What is needed here is an exact copy of all the data.

● **Record excerpts**
/---

Lemma mm_seek_ok (mm : list byte) (pos : Z) :
  0 <= pos <= Z.of_nat (length mm) -> mm_seek mm pos = Ok pos.
Proof.
  intros H. unfold mm_seek.
  destruct (Z.ltb_spec pos 0); [lia|].
  destruct (Z.ltb_spec (Z.of_nat (length mm)) pos); [lia | reflexivity].
Qed.

(** The records of an acquisition whose byte range lies in the
    container. *)
Lemma read_records_spec (mm : list byte) (acq : Acquisition) (w : Z) :
  0 < w ->
  0 <= DataStartOffset acq <= DataEndOffset acq ->
  DataEndOffset acq <= Z.of_nat (length mm) ->
  let n := DataEndOffset acq - DataStartOffset acq in
  let raw := slice mm (DataStartOffset acq) (DataEndOffset acq) in
  read_records mm acq w =
  if n mod 4 =? 0 then
    if (n / 4) mod w =? 0 then
      Ok (mk_ndarray2 float32 w
            (chunks (Z.to_nat (n / 4 / w)) (Z.to_nat w)
                    (floats_of (Z.to_nat (n / 4)) raw)))
    else Raise (ValueError "cannot reshape array")
  else Raise (struct_error "unpack requires a buffer of 4 bytes").
Proof.
  intros Hw Hr Hend n raw. unfold read_records.
  rewrite mm_seek_ok by lia. cbn [bind].
  rewrite mm_read_slice by assumption. fold raw.
  assert (Hlen : Z.of_nat (length raw) = n) by (apply length_slice; lia).
  assert (Hn : 0 <= n) by lia.
  pose proof (Z.div_mod n 4 ltac:(lia)) as Hdm.
  pose proof (Z.mod_pos_bound n 4 ltac:(lia)) as Hmb.
  pose proof (Z.div_pos n 4 Hn ltac:(lia)) as Hdp.
  destruct (Z.eqb_spec (n mod 4) 0) as [E|E].
  - rewrite (unpack_floats_whole (Z.to_nat (n / 4))) by lia.
    cbn [bind]. rewrite reshape_rows_spec by assumption.
    rewrite length_floats_of, Z2Nat.id by assumption. reflexivity.
  - rewrite (unpack_floats_short (Z.to_nat (n / 4)) (Z.to_nat (n mod 4)))
      by lia.
    reflexivity.
Qed.


Lemma chunks_uniform {A : Type} (k w : nat) (l : list A) :
  length l = (k * w)%nat ->
  Forall (fun c => length c = w) (chunks k w l).
Proof.
  revert l. induction k as [|k IH]; intros l Hl; simpl; constructor.
  - rewrite length_firstn. simpl in Hl. lia.
  - apply IH. rewrite length_skipn. simpl in Hl. lia.
Qed.

Lemma concat_chunks {A : Type} (k w : nat) (l : list A) :
  length l = (k * w)%nat -> concat (chunks k w l) = l.
Proof.
  revert l. induction k as [|k IH]; intros l Hl; simpl.
  - destruct l; [reflexivity | discriminate].
  - rewrite IH by (rewrite length_skipn; simpl in Hl; lia).
    apply firstn_skipn.
Qed.






(** ** Reading one acquisition *)

Lemma read_records_shape (mm : list byte) (acq : Acquisition) (w : Z)
    (arr : ndarray2) :
  3 <= w -> read_records mm acq w = Ok arr ->
  a_dtype arr = float32 /\ a_ncols arr = w /\
  Forall (fun r => length r = Z.to_nat w) (a_rows arr).
Proof.
  intros Hw. unfold read_records.
  destruct (mm_seek mm (DataStartOffset acq)) as [pos|]; [|discriminate].
  cbn [bind].
  destruct (unpack_floats _) as [floats|]; [|discriminate].
  cbn [bind]. rewrite reshape_rows_spec by lia.
  destruct (Z.eqb_spec (Z.of_nat (length floats) mod w) 0) as [E|];
    [|discriminate].
  intros H. injection H as <-. cbn [a_dtype a_ncols a_rows].
  repeat split. apply chunks_uniform.
  pose proof (Z.div_mod (Z.of_nat (length floats)) w ltac:(lia)) as Hdm.
  assert (0 <= Z.of_nat (length floats) / w) by (apply Z.div_pos; lia).
  rewrite <- Z2Nat.inj_mul by lia.
  rewrite <- (Nat2Z.id (length floats)) at 1. f_equal. lia.
Qed.

Section Acquisition.
Variable stem : string -> string.
Variables (path : string) (mm : list byte) (root : MCDPublic).
Variable acq : Acquisition.


Hypothesis Hsupported : supported acq = true.
Variable arr : ndarray2.
Hypothesis Hrecords : read_records mm acq (record_width root acq) = Ok arr.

\---

● **Task solution**
Lemma mm_seek_ok (mm : list byte) (pos : Z) :
  0 <= pos <= Z.of_nat (length mm) -> mm_seek mm pos = Ok pos.
Proof.
  intros H. unfold mm_seek.
  destruct (Z.ltb_spec pos 0); [lia|].
  destruct (Z.ltb_spec (Z.of_nat (length mm)) pos); [lia | reflexivity].
Qed.

(** The records of an acquisition whose byte range lies in the
    container. *)
Lemma read_records_spec (mm : list byte) (acq : Acquisition) (w : Z) :
  0 < w ->
  0 <= DataStartOffset acq <= DataEndOffset acq ->
  DataEndOffset acq <= Z.of_nat (length mm) ->
  let n := DataEndOffset acq - DataStartOffset acq in
  let raw := slice mm (DataStartOffset acq) (DataEndOffset acq) in
  read_records mm acq w =
  if n mod 4 =? 0 then
    if (n / 4) mod w =? 0 then
      Ok (mk_ndarray2 float32 w
            (chunks (Z.to_nat (n / 4 / w)) (Z.to_nat w)
                    (floats_of (Z.to_nat (n / 4)) raw)))
    else Raise (ValueError "cannot reshape array")
  else Raise (struct_error "unpack requires a buffer of 4 bytes").
Proof.
  intros Hw Hr Hend n raw. unfold read_records.
  rewrite mm_seek_ok by lia. cbn [bind].
  rewrite mm_read_slice by assumption. fold raw.
  assert (Hlen : Z.of_nat (length raw) = n) by (apply length_slice; lia).
  assert (Hn : 0 <= n) by lia.
  pose proof (Z.div_mod n 4 ltac:(lia)) as Hdm.
  pose proof (Z.mod_pos_bound n 4 ltac:(lia)) as Hmb.
  pose proof (Z.div_pos n 4 Hn ltac:(lia)) as Hdp.
  destruct (Z.eqb_spec (n mod 4) 0) as [E|E].
  - rewrite (unpack_floats_whole (Z.to_nat (n / 4))) by lia.
    cbn [bind]. rewrite reshape_rows_spec by assumption.
    rewrite length_floats_of, Z2Nat.id by assumption. reflexivity.
  - rewrite (unpack_floats_short (Z.to_nat (n / 4)) (Z.to_nat (n mod 4)))
      by lia.
    reflexivity.
Qed.


Lemma chunks_uniform {A : Type} (k w : nat) (l : list A) :
  length l = (k * w)%nat ->
  Forall (fun c => length c = w) (chunks k w l).
Proof.
  revert l. induction k as [|k IH]; intros l Hl; simpl; constructor.
  - rewrite length_firstn. simpl in Hl. lia.
  - apply IH. rewrite length_skipn. simpl in Hl. lia.
Qed.

Lemma concat_chunks {A : Type} (k w : nat) (l : list A) :
  length l = (k * w)%nat -> concat (chunks k w l) = l.
Proof.
  revert l. induction k as [|k IH]; intros l Hl; simpl.
  - destruct l; [reflexivity | discriminate].
  - rewrite IH by (rewrite length_skipn; simpl in Hl; lia).
    apply firstn_skipn.
Qed.






(** ** Reading one acquisition *)

Lemma read_records_shape (mm : list byte) (acq : Acquisition) (w : Z)
    (arr : ndarray2) :
  3 <= w -> read_records mm acq w = Ok arr ->
  a_dtype arr = float32 /\ a_ncols arr = w /\
  Forall (fun r => length r = Z.to_nat w) (a_rows arr).
Proof.
  intros Hw. unfold read_records.
  destruct (mm_seek mm (DataStartOffset acq)) as [pos|]; [|discriminate].
  cbn [bind].
  destruct (unpack_floats _) as [floats|]; [|discriminate].
  cbn [bind]. rewrite reshape_rows_spec by lia.
  destruct (Z.eqb_spec (Z.of_nat (length floats) mod w) 0) as [E|];
    [|discriminate].
  intros H. injection H as <-. cbn [a_dtype a_ncols a_rows].
  repeat split. apply chunks_uniform.
  pose proof (Z.div_mod (Z.of_nat (length floats)) w ltac:(lia)) as Hdm.
  assert (0 <= Z.of_nat (length floats) / w) by (apply Z.div_pos; lia).
  rewrite <- Z2Nat.inj_mul by lia.
  rewrite <- (Nat2Z.id (length floats)) at 1. f_equal. lia.
Qed.

Section Acquisition.
Variable stem : string -> string.
Variables (path : string) (mm : list byte) (root : MCDPublic).
Variable acq : Acquisition.


Hypothesis Hsupported : supported acq = true.
Variable arr : ndarray2.
Hypothesis Hrecords : read_records mm acq (record_width root acq) = Ok arr.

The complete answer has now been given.